>>

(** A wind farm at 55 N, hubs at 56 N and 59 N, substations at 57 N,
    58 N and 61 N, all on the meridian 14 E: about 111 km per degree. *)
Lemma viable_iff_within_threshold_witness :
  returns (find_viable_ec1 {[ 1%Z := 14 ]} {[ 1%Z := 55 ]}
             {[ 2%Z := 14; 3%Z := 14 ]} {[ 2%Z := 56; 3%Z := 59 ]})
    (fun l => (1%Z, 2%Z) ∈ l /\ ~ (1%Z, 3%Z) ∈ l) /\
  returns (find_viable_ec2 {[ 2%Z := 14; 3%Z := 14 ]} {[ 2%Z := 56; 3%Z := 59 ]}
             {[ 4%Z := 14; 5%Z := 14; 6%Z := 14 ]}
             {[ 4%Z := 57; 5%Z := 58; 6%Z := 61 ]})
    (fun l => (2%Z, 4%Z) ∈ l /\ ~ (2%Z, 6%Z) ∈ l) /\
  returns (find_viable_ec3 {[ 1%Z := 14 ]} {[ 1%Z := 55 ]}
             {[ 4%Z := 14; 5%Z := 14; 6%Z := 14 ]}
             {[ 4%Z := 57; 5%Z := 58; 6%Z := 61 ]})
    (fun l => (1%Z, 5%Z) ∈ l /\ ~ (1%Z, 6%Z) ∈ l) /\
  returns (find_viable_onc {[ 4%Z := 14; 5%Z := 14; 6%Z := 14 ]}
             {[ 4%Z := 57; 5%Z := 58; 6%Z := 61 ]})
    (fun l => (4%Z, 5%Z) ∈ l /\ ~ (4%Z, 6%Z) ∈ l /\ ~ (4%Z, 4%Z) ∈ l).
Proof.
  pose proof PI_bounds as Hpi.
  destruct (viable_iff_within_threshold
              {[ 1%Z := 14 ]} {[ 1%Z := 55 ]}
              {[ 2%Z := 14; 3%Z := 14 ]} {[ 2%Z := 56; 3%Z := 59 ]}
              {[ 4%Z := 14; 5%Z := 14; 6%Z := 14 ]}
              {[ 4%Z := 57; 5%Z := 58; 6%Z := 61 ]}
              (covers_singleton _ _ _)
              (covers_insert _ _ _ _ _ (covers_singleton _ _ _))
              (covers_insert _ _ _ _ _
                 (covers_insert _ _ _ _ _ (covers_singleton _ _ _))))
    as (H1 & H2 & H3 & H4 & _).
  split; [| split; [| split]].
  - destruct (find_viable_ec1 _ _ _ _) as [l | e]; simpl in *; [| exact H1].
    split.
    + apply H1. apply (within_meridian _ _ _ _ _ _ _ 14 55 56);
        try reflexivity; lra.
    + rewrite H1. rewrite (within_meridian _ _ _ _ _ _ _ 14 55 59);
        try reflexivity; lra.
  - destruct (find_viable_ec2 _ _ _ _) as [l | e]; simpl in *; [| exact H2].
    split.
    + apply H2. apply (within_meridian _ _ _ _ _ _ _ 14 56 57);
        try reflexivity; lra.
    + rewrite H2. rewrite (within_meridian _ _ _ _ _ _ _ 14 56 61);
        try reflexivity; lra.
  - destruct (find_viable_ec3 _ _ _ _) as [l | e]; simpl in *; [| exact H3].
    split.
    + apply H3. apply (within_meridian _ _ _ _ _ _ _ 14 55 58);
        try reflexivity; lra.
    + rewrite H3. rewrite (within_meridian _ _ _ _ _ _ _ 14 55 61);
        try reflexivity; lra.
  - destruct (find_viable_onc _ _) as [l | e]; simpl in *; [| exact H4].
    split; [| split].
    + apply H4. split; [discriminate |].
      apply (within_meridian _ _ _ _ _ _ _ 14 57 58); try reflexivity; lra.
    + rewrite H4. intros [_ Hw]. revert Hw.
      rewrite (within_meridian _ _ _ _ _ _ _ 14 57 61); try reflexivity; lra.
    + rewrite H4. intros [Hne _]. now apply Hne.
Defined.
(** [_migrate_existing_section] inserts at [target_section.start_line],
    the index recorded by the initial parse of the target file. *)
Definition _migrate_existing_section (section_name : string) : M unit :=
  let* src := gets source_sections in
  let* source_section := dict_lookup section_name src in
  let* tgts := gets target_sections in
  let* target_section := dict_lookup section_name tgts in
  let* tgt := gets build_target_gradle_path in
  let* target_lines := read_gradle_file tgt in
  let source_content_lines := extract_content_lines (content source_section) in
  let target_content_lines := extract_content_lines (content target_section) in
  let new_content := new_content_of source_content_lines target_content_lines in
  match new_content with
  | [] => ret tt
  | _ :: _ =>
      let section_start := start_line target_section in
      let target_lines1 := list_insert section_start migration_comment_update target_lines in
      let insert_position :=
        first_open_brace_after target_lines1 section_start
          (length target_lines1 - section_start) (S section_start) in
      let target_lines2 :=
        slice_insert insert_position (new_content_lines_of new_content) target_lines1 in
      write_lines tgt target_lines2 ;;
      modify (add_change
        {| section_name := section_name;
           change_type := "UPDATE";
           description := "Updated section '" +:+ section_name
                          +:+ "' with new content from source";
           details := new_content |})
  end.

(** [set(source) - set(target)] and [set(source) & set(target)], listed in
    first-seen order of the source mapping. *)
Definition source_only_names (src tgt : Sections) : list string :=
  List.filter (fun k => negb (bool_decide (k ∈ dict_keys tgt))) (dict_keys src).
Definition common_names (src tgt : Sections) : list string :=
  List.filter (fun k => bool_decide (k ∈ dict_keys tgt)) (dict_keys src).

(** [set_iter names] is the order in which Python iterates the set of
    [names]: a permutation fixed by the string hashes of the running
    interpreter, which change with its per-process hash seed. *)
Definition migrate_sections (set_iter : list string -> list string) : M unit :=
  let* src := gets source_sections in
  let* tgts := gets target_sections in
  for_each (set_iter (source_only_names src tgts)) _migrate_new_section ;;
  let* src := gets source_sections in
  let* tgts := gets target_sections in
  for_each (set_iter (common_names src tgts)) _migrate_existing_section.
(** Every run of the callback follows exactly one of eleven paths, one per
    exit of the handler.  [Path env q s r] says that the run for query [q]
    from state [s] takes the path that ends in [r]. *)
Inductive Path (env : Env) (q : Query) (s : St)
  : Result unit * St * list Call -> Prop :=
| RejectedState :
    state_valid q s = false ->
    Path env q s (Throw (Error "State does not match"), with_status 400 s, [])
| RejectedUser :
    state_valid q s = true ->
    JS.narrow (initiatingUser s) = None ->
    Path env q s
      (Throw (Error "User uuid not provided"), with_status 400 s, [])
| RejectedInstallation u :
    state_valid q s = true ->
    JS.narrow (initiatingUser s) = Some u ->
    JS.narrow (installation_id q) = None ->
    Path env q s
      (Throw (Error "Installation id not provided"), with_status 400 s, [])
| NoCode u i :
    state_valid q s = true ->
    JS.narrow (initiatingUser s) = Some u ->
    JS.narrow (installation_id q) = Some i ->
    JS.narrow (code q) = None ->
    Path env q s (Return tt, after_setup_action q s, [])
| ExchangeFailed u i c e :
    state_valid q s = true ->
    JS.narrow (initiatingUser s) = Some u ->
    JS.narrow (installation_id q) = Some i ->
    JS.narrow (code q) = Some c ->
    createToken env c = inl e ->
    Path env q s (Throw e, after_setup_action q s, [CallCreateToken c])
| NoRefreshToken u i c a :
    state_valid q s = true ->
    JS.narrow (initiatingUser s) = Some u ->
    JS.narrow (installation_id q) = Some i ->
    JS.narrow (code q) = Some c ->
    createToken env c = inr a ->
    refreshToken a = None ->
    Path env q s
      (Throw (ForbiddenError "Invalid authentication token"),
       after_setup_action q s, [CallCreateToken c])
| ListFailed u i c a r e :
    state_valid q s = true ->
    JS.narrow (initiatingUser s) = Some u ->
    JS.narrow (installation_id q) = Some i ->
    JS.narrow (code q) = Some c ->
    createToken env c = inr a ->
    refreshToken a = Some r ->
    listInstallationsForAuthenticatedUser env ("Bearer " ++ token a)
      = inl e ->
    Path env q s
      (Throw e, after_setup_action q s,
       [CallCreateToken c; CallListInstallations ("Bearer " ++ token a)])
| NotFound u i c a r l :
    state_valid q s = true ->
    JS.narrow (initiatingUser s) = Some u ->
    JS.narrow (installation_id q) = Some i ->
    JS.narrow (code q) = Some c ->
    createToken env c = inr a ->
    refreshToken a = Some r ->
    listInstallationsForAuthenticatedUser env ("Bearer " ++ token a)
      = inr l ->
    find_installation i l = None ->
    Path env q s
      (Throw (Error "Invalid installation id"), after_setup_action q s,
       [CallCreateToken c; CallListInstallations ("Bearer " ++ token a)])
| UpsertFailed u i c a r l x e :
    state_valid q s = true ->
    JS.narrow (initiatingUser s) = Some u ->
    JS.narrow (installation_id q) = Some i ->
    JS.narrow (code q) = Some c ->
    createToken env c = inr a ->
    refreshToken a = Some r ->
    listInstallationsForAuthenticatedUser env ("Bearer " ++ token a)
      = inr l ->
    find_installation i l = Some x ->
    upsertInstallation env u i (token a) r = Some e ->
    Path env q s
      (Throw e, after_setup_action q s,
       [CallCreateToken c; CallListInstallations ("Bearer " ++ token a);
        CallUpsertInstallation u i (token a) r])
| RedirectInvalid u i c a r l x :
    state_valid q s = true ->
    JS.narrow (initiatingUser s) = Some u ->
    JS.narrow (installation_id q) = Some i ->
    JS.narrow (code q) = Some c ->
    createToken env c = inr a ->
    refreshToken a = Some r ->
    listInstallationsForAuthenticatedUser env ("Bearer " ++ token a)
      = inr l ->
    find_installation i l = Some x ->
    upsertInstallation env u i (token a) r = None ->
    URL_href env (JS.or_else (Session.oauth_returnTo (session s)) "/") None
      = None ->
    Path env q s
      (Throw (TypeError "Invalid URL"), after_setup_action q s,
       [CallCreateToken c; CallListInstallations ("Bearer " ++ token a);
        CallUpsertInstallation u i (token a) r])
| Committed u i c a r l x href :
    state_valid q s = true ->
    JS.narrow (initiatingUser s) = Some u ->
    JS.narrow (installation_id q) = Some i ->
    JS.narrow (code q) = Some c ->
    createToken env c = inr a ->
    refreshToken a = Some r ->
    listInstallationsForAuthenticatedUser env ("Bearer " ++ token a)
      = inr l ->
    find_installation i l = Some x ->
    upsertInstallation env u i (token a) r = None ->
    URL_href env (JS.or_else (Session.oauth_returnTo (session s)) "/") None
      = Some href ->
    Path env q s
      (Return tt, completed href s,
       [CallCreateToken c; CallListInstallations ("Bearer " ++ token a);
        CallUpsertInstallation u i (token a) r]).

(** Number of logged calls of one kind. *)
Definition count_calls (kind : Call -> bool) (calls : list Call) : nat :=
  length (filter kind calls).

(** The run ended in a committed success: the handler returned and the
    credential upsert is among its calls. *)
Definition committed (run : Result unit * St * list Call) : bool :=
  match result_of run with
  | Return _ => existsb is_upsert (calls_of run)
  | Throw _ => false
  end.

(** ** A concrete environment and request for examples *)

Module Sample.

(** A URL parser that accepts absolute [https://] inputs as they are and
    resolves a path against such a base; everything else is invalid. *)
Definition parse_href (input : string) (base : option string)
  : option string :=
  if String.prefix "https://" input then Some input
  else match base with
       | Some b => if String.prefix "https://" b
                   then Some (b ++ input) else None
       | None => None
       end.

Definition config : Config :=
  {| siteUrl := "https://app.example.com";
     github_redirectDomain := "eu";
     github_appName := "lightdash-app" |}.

<<

## [Exercise objective]
Which lines hold the string "intros"? Copy all of them from the data above.

## [Response to the task]
    + rewrite H4. intros [_ Hw]. revert Hw.
    + rewrite H4. intros [Hne _]. now apply Hne.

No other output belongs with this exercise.